Vous avez évoqué le risque de vider de sa substance notre législation. Il est important de rappeler que la version de la directive CSRD qui figure dans le paquet omnibus demeure très ambitieuse, comme en témoignent les obligations qui restent à la charge des entreprises. Elle est notamment plus ambitieuse que les standards internationaux, tels que ceux de l'ISSB (International Sustainability Standards Board), dont la mise en œuvre est facultative. L'Europe reste donc leader en la matière.

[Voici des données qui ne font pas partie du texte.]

(** * magiskboot/compress.c: the multi-codec transcoding layer

    A shallow embedding of [jni/magiskboot/compress.c]: the five chunked
    transcoders ([gzip], [lzma], [lz4], [bzip2], [lz4_legacy]), the two
    dispatchers ([decomp], [comp]) and the command-line helpers
    ([decomp_file], [comp_file]).

    Conventions of the embedding.
    - The target is LP64 and little-endian: [size_t] is 64 bits wide,
      [unsigned] and [int] are 32 bits wide, and [xwrite (fd, &x, 4)] emits
      the four bytes of [x] least significant first.
    - The input buffer [buf] is a [list byte]; [size] is its length.
    - The output stream behind [fd] is the list of bytes written so far.
    - The codec libraries (zlib, liblzma, lz4, bzip2) are not part of the
      program: each is a record of functions the transcoders are
      parameterised by.
    - Loops whose exit depends on a library are run with fuel. *)

From Stdlib Require Import ZArith List Lia Bool.
From Stdlib Require Import Strings.String Strings.Ascii Strings.Byte.
Import ListNotations.
Open Scope Z_scope.

(* ------------------------------------------------------------------ *)
(** ** Machine integers *)

Definition SIZE_MOD : Z := 2 ^ 64.
Definition UINT_MOD : Z := 2 ^ 32.

(** Conversion to [size_t]. *)
Definition to_size_t (z : Z) : Z := z mod SIZE_MOD.

(** Conversion to [unsigned]. *)
Definition to_unsigned (z : Z) : Z := z mod UINT_MOD.

(** Conversion of a [size_t] to [long long] (the dispatchers' return type). *)
Definition to_long_long (z : Z) : Z :=
  let r := z mod SIZE_MOD in
  if r <? 2 ^ 63 then r else r - SIZE_MOD.

(* ------------------------------------------------------------------ *)
(** ** Bytes and buffers *)

Definition byte_of_Z (z : Z) : byte :=
  match Byte.of_N (Z.to_N (z mod 256)) with
  | Some b => b
  | None => x00
  end.

Definition Z_of_byte (b : byte) : Z := Z.of_N (Byte.to_N b).

(** The four bytes of a 32-bit object, as they lie in little-endian memory. *)
Definition le32 (z : Z) : list byte :=
  [ byte_of_Z z;
    byte_of_Z (Z.shiftr z 8);
    byte_of_Z (Z.shiftr z 16);
    byte_of_Z (Z.shiftr z 24) ].

(** The [unsigned] that four bytes of little-endian memory hold. *)
Definition read_le32 (bs : list byte) : Z :=
  match bs with
  | [b0; b1; b2; b3] =>
      Z_of_byte b0 + Z.shiftl (Z_of_byte b1) 8
      + Z.shiftl (Z_of_byte b2) 16 + Z.shiftl (Z_of_byte b3) 24
  | _ => 0
  end.

(** [takeZ n l]: the first [n] elements; [dropZ n l]: all but the first [n].
    The count is a [Z] so that window sizes of several MiB never become
    unary numbers. *)
Fixpoint takeZ {A : Type} (n : Z) (l : list A) : list A :=
  match l with
  | [] => []
  | x :: r => if n <=? 0 then [] else x :: takeZ (n - 1) r
  end.

Fixpoint dropZ {A : Type} (n : Z) (l : list A) : list A :=
  match l with
  | [] => []
  | x :: r => if n <=? 0 then l else dropZ (n - 1) r
  end.

Definition lenZ {A : Type} (l : list A) : Z := Z.of_nat (List.length l).

(** [buf + pos], [len] bytes of it, with no bounds check (the streaming
    libraries are handed a pointer and a count). *)
Definition window (buf : list byte) (pos len : Z) : list byte :=
  takeZ len (dropZ pos buf).

(** A read of [len] bytes at [buf + pos] that must stay inside
    [buf, buf + size): C gives no meaning to a read outside the object. *)
Definition mem_read (buf : list byte) (pos len : Z) : option (list byte) :=
  if (0 <=? pos) && (0 <=? len) && (pos + len <=? lenZ buf)
  then Some (window buf pos len)
  else None.

(* ------------------------------------------------------------------ *)
(** ** Outcomes *)

(** The error kinds of the layer.  [LOGE] prints and terminates the command;
    which kind an exit stands for is read off its message. *)
Inductive error : Type :=
| CodecInitError      (* "Unable to init ... stream", "Context creation error" *)
| CodecStreamError    (* a library fault reported while coding *)
| ExtensionMismatch   (* "Bad filename extention" *)
| UnsupportedFormat   (* "... is not a supported archive format" *)
| UnknownMethod       (* "Only support following methods: ..." *)
| UndefinedBehaviour. (* a read outside the input buffer or of an
                         uninitialised object *)

Inductive outcome (A : Type) : Type :=
| Ok (a : A)
| Fail (e : error)
| OutOfFuel.
Arguments Ok {A} a.
Arguments Fail {A} e.
Arguments OutOfFuel {A}.

Definition bind {A B : Type} (m : outcome A) (k : A -> outcome B) : outcome B :=
  match m with
  | Ok a => k a
  | Fail e => Fail e
  | OutOfFuel => OutOfFuel
  end.

Notation "x <- m ;; k" := (bind m (fun x => k))
  (at level 61, m at next level, right associativity).

(** Modelled from the spec: the [LOGE] macro of logging.h (not under src/),
    the "global exit-on-error logging macro": it reports and terminates. *)
Definition LOGE {A : Type} (e : error) : outcome A := Fail e.

(** What one run of a loop body asks for: go on to the loop test, or leave
    the loop at once ([goto done]). *)
Inductive control (S : Type) : Type :=
| Next (s : S)
| Break (s : S).
Arguments Next {S} s.
Arguments Break {S} s.

(** [do { body } while (cond);] *)
Fixpoint do_while {S : Type} (fuel : nat)
    (body : S -> outcome (control S)) (cond : S -> bool) (s : S) : outcome S :=
  match fuel with
  | O => OutOfFuel
  | Datatypes.S fuel' =>
      match body s with
      | Ok (Next s') => if cond s' then do_while fuel' body cond s' else Ok s'
      | Ok (Break s') => Ok s'
      | Fail e => Fail e
      | OutOfFuel => OutOfFuel
      end
  end.

(* ------------------------------------------------------------------ *)
(** ** The output stream *)

(** Modelled from the spec: [xwrite] of utils.c (not under src/), the chunked
    I/O sink: it writes the byte range to the stream and returns the number
    of bytes written.  [data] is the memory at the pointer, [count] the
    requested length. *)
Definition xwrite (fd : list byte) (data : list byte) (count : Z)
  : list byte * Z :=
  (fd ++ takeZ count data, lenZ (takeZ count data)).

(* ------------------------------------------------------------------ *)
(** ** Constants of compress.c *)

Definition windowBits : Z := 15.
Definition ZLIB_GZIP : Z := 16.
Definition memLevel : Z := 8.
Definition CHUNK : Z := 0x40000.

Definition LZ4_HEADER_SIZE : Z := 19.
Definition LZ4_FOOTER_SIZE : Z := 4.
Definition LZ4_LEGACY_BLOCKSIZE : Z := 0x800000.

(** lz4.h: [LZ4_MAX_INPUT_SIZE] and the [LZ4_COMPRESSBOUND] macro. *)
Definition LZ4_MAX_INPUT_SIZE : Z := 0x7E000000.
Definition LZ4_COMPRESSBOUND (isize : Z) : Z :=
  if to_unsigned isize >? LZ4_MAX_INPUT_SIZE then 0
  else isize + isize / 255 + 16.

(* ------------------------------------------------------------------ *)
(** ** LZ4 block library (lz4.h, lz4hc.h) *)

(** [LZ4_compress_HC src dstCapacity level] is the content of [dst] after the
    call, the returned [int] being its length (0 reports failure).
    [LZ4_decompress_safe src maxDecompressedSize] is [None] when the call
    returns a negative value, else the decoded bytes, the returned [int]
    being their number. *)
Record lz4_block_lib : Type := {
  LZ4_compress_HC : list byte -> Z -> Z -> list byte;
  LZ4_decompress_safe : list byte -> Z -> option (list byte)
}.

(* ------------------------------------------------------------------ *)
(** ** lz4_legacy *)

Record legacy_state : Type := {
  lg_pos : Z;            (* size_t pos *)
  lg_total : Z;          (* unsigned total *)
  lg_fd : list byte      (* the output stream *)
}.

Definition legacy_magic : list byte := [x02; x21; x4c; x18].

Section Lz4Legacy.
Variable L : lz4_block_lib.
Variable buf : list byte.
Let size : Z := lenZ buf.

(** [total += xwrite (fd, data, count)] on an [unsigned total]. *)
Definition legacy_write (s : legacy_state) (data : list byte) (count : Z)
  : legacy_state :=
  let '(fd', n) := xwrite (lg_fd s) data count in
  {| lg_pos := lg_pos s;
     lg_total := to_unsigned (lg_total s + n);
     lg_fd := fd' |}.
(** ** Instances of the further properties on the sample data *)

Lemma unresolvable_uri_is_fatal_witness :
  let f := Sample.link "4" [Sample.sf "u" "http://["; Sample.sf "q" "MP4";
                            Sample.sf "s" "7"; Sample.sf "w" "z;0"] in
  main (Sample.args None ["https://catalog.example/1.xml"])
    (Sample.one_record [f]) (Sample.answers 201) initial_state
  = (with_stdout initial_state
       (ProcessingCollection "https://catalog.example/1.xml"),
     Raise ValueError).
Proof.
  intros f.
  exact (proj2 (unresolvable_uri_is_fatal
           (Sample.args None ["https://catalog.example/1.xml"])
           (Sample.one_record [f]) (Sample.answers 201) f _ (Some 7) "0"
           ValueError
           (sample_reached None f (Sample.answers 201) eq_refl)
           eq_refl eq_refl eq_refl eq_refl)).
Defined.

Lemma missing_uri_is_sent_as_null_witness :
  let f := Sample.link "4" [Sample.sf "q" "MP4"; Sample.sf "s" "7";
                            Sample.sf "w" "z;0"] in
  map (fun r => Json.storageFileId (json r))
    (posted (exec (process_field (Sample.args None []) (Sample.answers 201) f)
               initial_state))
  = [None].
Proof.
  intros f.
  rewrite (proj1 (missing_uri_is_sent_as_null (Sample.args None [])
             (Sample.answers 201) f initial_state (Some 7) "0"
             eq_refl eq_refl eq_refl eq_refl)).
  reflexivity.
Defined.

Lemma requests_carry_configuration_witness :
  Forall (request_from_args (Sample.args None ["https://catalog.example/1.xml"]))
    (posted (exec (main (Sample.args None ["https://catalog.example/1.xml"])
                     (Sample.one_record [Sample.mp4; Sample.mov])
                     (Sample.answers 201)) initial_state)).
Proof.
  apply requests_carry_configuration. constructor.
Defined.

Lemma requests_follow_eligible_fields_witness :
  match for_each [Sample.ftp; Sample.mp4; Sample.mov]
          (process_field (Sample.args None []) (Sample.answers 201))
          initial_state with
  | (st', r) =>
      exists reqs sent rest,
        filter eligible [Sample.ftp; Sample.mp4; Sample.mov] = sent ++ rest /\
        posted st' = posted initial_state ++ reqs /\
        Forall2 (request_for (Sample.args None [])) sent reqs /\
        (r = Ok tt -> rest = [])
  end.
Proof.
  exact (requests_follow_eligible_fields (Sample.args None [])
           (Sample.answers 201) [Sample.ftp; Sample.mp4; Sample.mov]
           initial_state).
Defined.

Lemma none_created_totals_witness :
  exists st',
    for_each [Sample.mp4; Sample.ftp; Sample.no_size]
      (process_field (Sample.args (Some 1) []) (Sample.answers 403))
      initial_state = (st', Ok tt) /\
    total_count st' = 0 /\ total_size st' = 0 /\ length (errors st') = 2%nat.
Proof.
  destruct (none_created_totals (Sample.args (Some 1) []) (Sample.answers 403)
              [Sample.mp4; Sample.ftp; Sample.no_size] initial_state)
    as (st' & Hrun & Hc & Hs & _ & He & _).
  - intros history req. simpl. discriminate.
  - change (Forall readable [Sample.mp4; Sample.no_size]).
    constructor; [|constructor; [|constructor]].
    + exists (Some 1000), "d41d8cd98f00b204e9800998ecf8427e", (Some "/a/b.mp4").
      repeat split.
    + exists None, "0", (Some "/a/g.mp4"). repeat split.
  - exists st'. repeat split; assumption.
Defined.
(** * A shallow embedding of the C3D codec of py-c3d ([c3d.py])

    The module reads and writes C3D motion-capture files: a 512-byte
    header, a chained directory of parameter groups, and a data section
    of point and analog frames.  Python floats are IEEE binary64 and are
    modelled by Rocq's primitive [float]; numpy [float32] storage is
    modelled by rounding to binary32 ([to_float32]); fixed-width integers
    are [Z] with their wrap-around written out; bytes are [Z] values in
    [0, 256). *)

From Stdlib Require Import ZArith Lia List Bool String Ascii.
From Stdlib Require Import Floats.
Import ListNotations.

Open Scope string_scope.
Open Scope list_scope.
Open Scope Z_scope.

(** ** Python exceptions and the error monad *)

(** The exceptions the modelled code can raise.  [AssertionError] carries
    the values printed in the assertion message (the header/parameter
    values that disagree). *)
Inductive exn :=
| AssertionError (what : string) (vals : list float)
| ValueError (what : string)
| IOError (what : string)
| IndexError (what : string)
| KeyError_id (k : Z)
| KeyError_name (k : string)
| TypeError (what : string)
| AttributeError (what : string)
| StructError
| UnicodeDecodeError
| ZeroDivisionError.

Inductive result (A : Type) :=
| Ok (a : A)
| Err (e : exn).
Arguments Ok {A} a.
Arguments Err {A} e.

Definition bind {A B} (m : result A) (f : A -> result B) : result B :=
  match m with
  | Ok a => f a
  | Err e => Err e
  end.

Notation "x <- m ;; k" := (bind m (fun x => k))
  (at level 61, m at next level, right associativity).

(** ** Numbers *)

Definition float_of_Z (z : Z) : float :=
  if z <? 0 then PrimFloat.opp (PrimFloat.of_uint63 (Uint63.of_Z (- z)))
  else PrimFloat.of_uint63 (Uint63.of_Z z).

(** Conversion of a float to an integer by truncation toward zero (the C
    cast numpy performs in [astype] for in-range values); NaN and the
    infinities give 0. *)
Definition trunc_Z (f : float) : Z :=
  match FloatOps.Prim2SF f with
  | SpecFloat.S754_finite s m e =>
      let a := if e >=? 0 then Z.shiftl (Zpos m) e else Z.shiftr (Zpos m) (- e) in
      if s then - a else a
  | _ => 0
  end.

(** [x.astype(np.uint16)] and [x.astype(np.uint8)] on a float array. *)
Definition f_astype_uint16 (f : float) : Z := trunc_Z f mod 65536.
Definition f_astype_uint8 (f : float) : Z := trunc_Z f mod 256.

(** [x.astype(np.uint16)] on an [int16] array: two's complement wrap. *)
Definition i_astype_uint16 (z : Z) : Z := z mod 65536.

(** Storing a Python float in an [array.array('f')] (or a numpy float32
    cell): round to nearest binary32, ties to even. *)
Definition to_float32 (f : float) : float :=
  FloatOps.SF2Prim
    (match FloatOps.Prim2SF f with
     | SpecFloat.S754_finite s m e => SpecFloat.binary_round 24 128 s m e
     | x => x
     end).

(** ** Point records of the data section *)

(** A raw value read from the data section: a signed 16-bit integer when
    the point scale factor is non-negative, a 32-bit float otherwise. *)
Inductive cell :=
| CInt (z : Z)
| CFloat (f : float).

(** One decoded point: the row of the [points] array built by
    [Reader.read_frames]. *)
Record point := mkPoint { px : float; py : float; pz : float;
                          perr : float; pcam : float }.

(** [sum((c & (1 << k)) >> k for k in range(8, 17))] *)
Definition camera_bits (c : Z) : Z :=
  fold_left (fun acc k => acc + Z.shiftr (Z.land c (Z.shiftl 1 k)) k)
            (map Z.of_nat (seq 8 9)) 0.

(** [raw[:, :3] * point_scale] for one raw value. *)
Definition scale_cell (point_scale : float) (c : cell) : float :=
  match c with
  | CInt z => PrimFloat.mul (float_of_Z z) point_scale
  | CFloat f => f
  end.

(** [raw[:, 3] > -1] *)
Definition cell_valid (c : cell) : bool :=
  match c with
  | CInt z => -1 <? z
  | CFloat f => PrimFloat.ltb (PrimFloat.opp 1%float) f
  end.

(** [raw[valid, 3].astype(np.uint16)] *)
Definition cell_uint16 (c : cell) : Z :=
  match c with
  | CInt z => i_astype_uint16 z
  | CFloat f => f_astype_uint16 f
  end.

(** The per-point body of the loop of [Reader.read_frames], for the scale
    factor [sf] returned by [self.scale_factor()] (POINT:SCALE). *)
Definition decode_point (sf : float) (r0 r1 r2 r3 : cell) : point :=
  let scale := PrimFloat.abs sf in
  let is_float := PrimFloat.ltb sf 0%float in
  let point_scale := if is_float then 1%float else scale in
  let x := scale_cell point_scale r0 in
  let y := scale_cell point_scale r1 in
  let z := scale_cell point_scale r2 in
  if cell_valid r3 then
    let c := cell_uint16 r3 in
    mkPoint x y z (PrimFloat.mul (float_of_Z (Z.land c 255)) scale)
            (float_of_Z (camera_bits c))
  else
    mkPoint x y z (PrimFloat.opp 1%float) (PrimFloat.opp 1%float).

(** ** The encoder's data section ([Writer._write_frames]) *)

(** A buffered frame: its [points] array (rows of x, y, z, residual-error,
    camera-count) and its [analog] array. *)
Record frame := mkFrame { fpoints : list point; fanalog : list (list float) }.

(** One row of the encoder's scratch array [raw] (4 floats). *)
Record row := mkRow { r0 : float; r1 : float; r2 : float; r3 : float }.

(** The assignments to one row of [raw] in the loop of [_write_frames]:
    {v
    valid = points[:, 3] > -1
    raw[~valid, 3] = -1
    raw[valid, :3] = points[valid, :3] / self.point_scale_factor
    raw[valid, 3] = (points[valid, 4].astype(np.uint8) << 8) |
                    (points[valid, 3] / scale).astype(np.uint16)
    v}
    numpy keeps [uint8 << 8] in [uint8], so the shifted byte wraps
    modulo 256; rows of invalid points keep their previous x, y, z. *)
Definition encode_row (scale psf : float) (prev : row) (p : point) : row :=
  if PrimFloat.ltb (PrimFloat.opp 1%float) (perr p) then
    mkRow (PrimFloat.div (px p) psf) (PrimFloat.div (py p) psf)
          (PrimFloat.div (pz p) psf)
          (float_of_Z
             (Z.lor (Z.shiftl (f_astype_uint8 (pcam p)) 8 mod 256)
                    (f_astype_uint16 (PrimFloat.div (perr p) scale))))
  else mkRow (r0 prev) (r1 prev) (r2 prev) (PrimFloat.opp 1%float).

Definition row_values (r : row) : list float := [r0 r; r1 r; r2 r; r3 r].

(** [a = array.array(fmt); a.extend(values)]: the format ['f'] rounds
    every value to binary32; the format ['i'] refuses float values. *)
Definition array_extend (is_float : bool) (vs : list float) : result (list cell) :=
  if is_float then Ok (map (fun v => CFloat (to_float32 v)) vs)
  else match vs with
       | [] => Ok []
       | _ :: _ => Err (TypeError "integer argument expected, got float")
       end.
(** [AIService.__init__]. [genai_setup] is the outcome of importing and
    configuring the Gemini library. When [HF_API_KEY] is not set the
    constructor reads [settings.HUGGINGFACE_TOKEN], an attribute that
    [Settings] does not have. *)
Definition __init__ (settings : Settings) (genai_setup : result unit)
  : result AIService :=
  let groq :=
    match GROQ_API_KEY settings with
    | Some k => if is_empty k then None else Some (GroqClient k)
    | None => None
    end in
  let genai :=
    if str_truthy (GOOGLE_API_KEY settings) then
      match genai_setup with
      | Return _ => Some (GeminiModel "gemini-pro")
      | Raise _ => None
      end
    else None in
  match HF_API_KEY settings with
  | Some k =>
      if is_empty k
      then Raise (LibraryError "AttributeError"
                    "'Settings' object has no attribute 'HUGGINGFACE_TOKEN'")
      else Return (mkAIService groq genai (Some (HfClient k)))
  | None =>
      Raise (LibraryError "AttributeError"
               "'Settings' object has no attribute 'HUGGINGFACE_TOKEN'")
  end.

(** [settings.GROQ_MODEL or "llama-3.3-70b-versatile"] *)
Definition groq_model (settings : Settings) : string :=
  if is_empty (GROQ_MODEL settings) then "llama-3.3-70b-versatile"
  else GROQ_MODEL settings.

Definition groq_create (settings : Settings) (messages : list message)
  (temperature : dec) (max_tokens : option Z) : M string :=
  call (GroqChatCreate (groq_model settings) messages temperature max_tokens)
       (fun w => groq_chat_create w (groq_model settings) messages
                   temperature max_tokens).

(** The one prompt Gemini receives: it has no separate system channel. *)
Definition full_prompt_of (system_instruction : option string)
  (prompt : string) : string :=
  if str_truthy system_instruction
  then fmt system_instruction ++ nl ++ nl ++ prompt
  else prompt.

(** The messages Groq receives: the system instruction first, when there is
    one, then the prompt as the user. *)
Definition messages_of (system_instruction : option string)
  (prompt : string) : list message :=
  ((if str_truthy system_instruction
    then [Message "system" (JStr (fmt system_instruction))]
    else [])
   ++ [Message "user" (JStr prompt)])%list.

(** [AIService._generate_text]: Gemini when it is there, then Groq. The first
    block yields [Some text] when Gemini returned, [None] when it is absent
    or raised. *)
Definition _generate_text (settings : Settings) (self : AIService)
  (prompt : string) (system_instruction : option string) : M string :=
  first <- match genai_model self with
           | Some _ =>
               try_except
                 (let full_prompt :=
                    full_prompt_of system_instruction prompt in
                  text <- call (GeminiGenerateContent full_prompt)
                            (fun w => genai_generate_content w full_prompt) ;;
                  ret (Some text))
                 (fun e => ret None)
           | None => ret None
           end ;;
  match first with
  | Some text => ret text
  | None =>
      match groq_client self with
      | Some _ =>
          try_except
            (let messages := messages_of system_instruction prompt in
             groq_create settings messages (Dec 0 7) None)
            (fun e_groq => raise e_groq)
      | None =>
          raise (Exception "No working LLM client available (Gemini or Groq)")
      end
  end.

(** [_extract_json] over a decoder [json_loads]: the first handler catches
    [JSONDecodeError] only, the inner one catches everything. Python's [None]
    is [JNull]. *)
Definition extract_json_using (json_loads : string -> result json)
  (text : string) : result json :=
  match json_loads text with
  | Return v => Return v
  | Raise e =>
      if is_JSONDecodeError e then
        match Re.search Re.json_pattern text with
        | Some m =>
            match json_loads m with
            | Return v => Return v
            | Raise _ => Return JNull
            end
        | None => Return JNull
        end
      else Raise e
  end.

(** [AIService._extract_json] *)
Definition _extract_json (text : string) : result json :=
  extract_json_using Json.loads text.

Definition lift {A : Type} (r : result A) : M A :=
  match r with
  | Return a => ret a
  | Raise e => raise e
  end.

(** The handler that closes every operation:
    [except Exception as e: raise HTTPException(status_code=500, detail=...)]. *)
Definition http_500 {A : Type} (prefix : string) (body : M A) : M A :=
  try_except body
    (fun e => raise (HTTPException 500 (prefix ++ str_of_exn e))).

Definition no_groq {A : Type} : M A :=
  raise (Exception "Groq Client not initialized").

Vous avez aussi soulevé la question de la prévisibilité et du risque d'instabilité juridique que ces modifications peuvent entraîner pour les entreprises. C'est une vraie question. C'est d'ailleurs pour cette raison que, via la loi Ddadue dont j'ai déjà parlé, nous avons voulu donner, le plus tôt possible, de la visibilité aux entreprises.

Il s'agit bien de les accompagner, afin d'éviter que cet effort de simplification ne soit pas source d'incertitude pour elles.

M. le président. La parole est à M. Jean-Luc Brault. (Applaudissements sur les travées des groupes INDEP et RDSE.)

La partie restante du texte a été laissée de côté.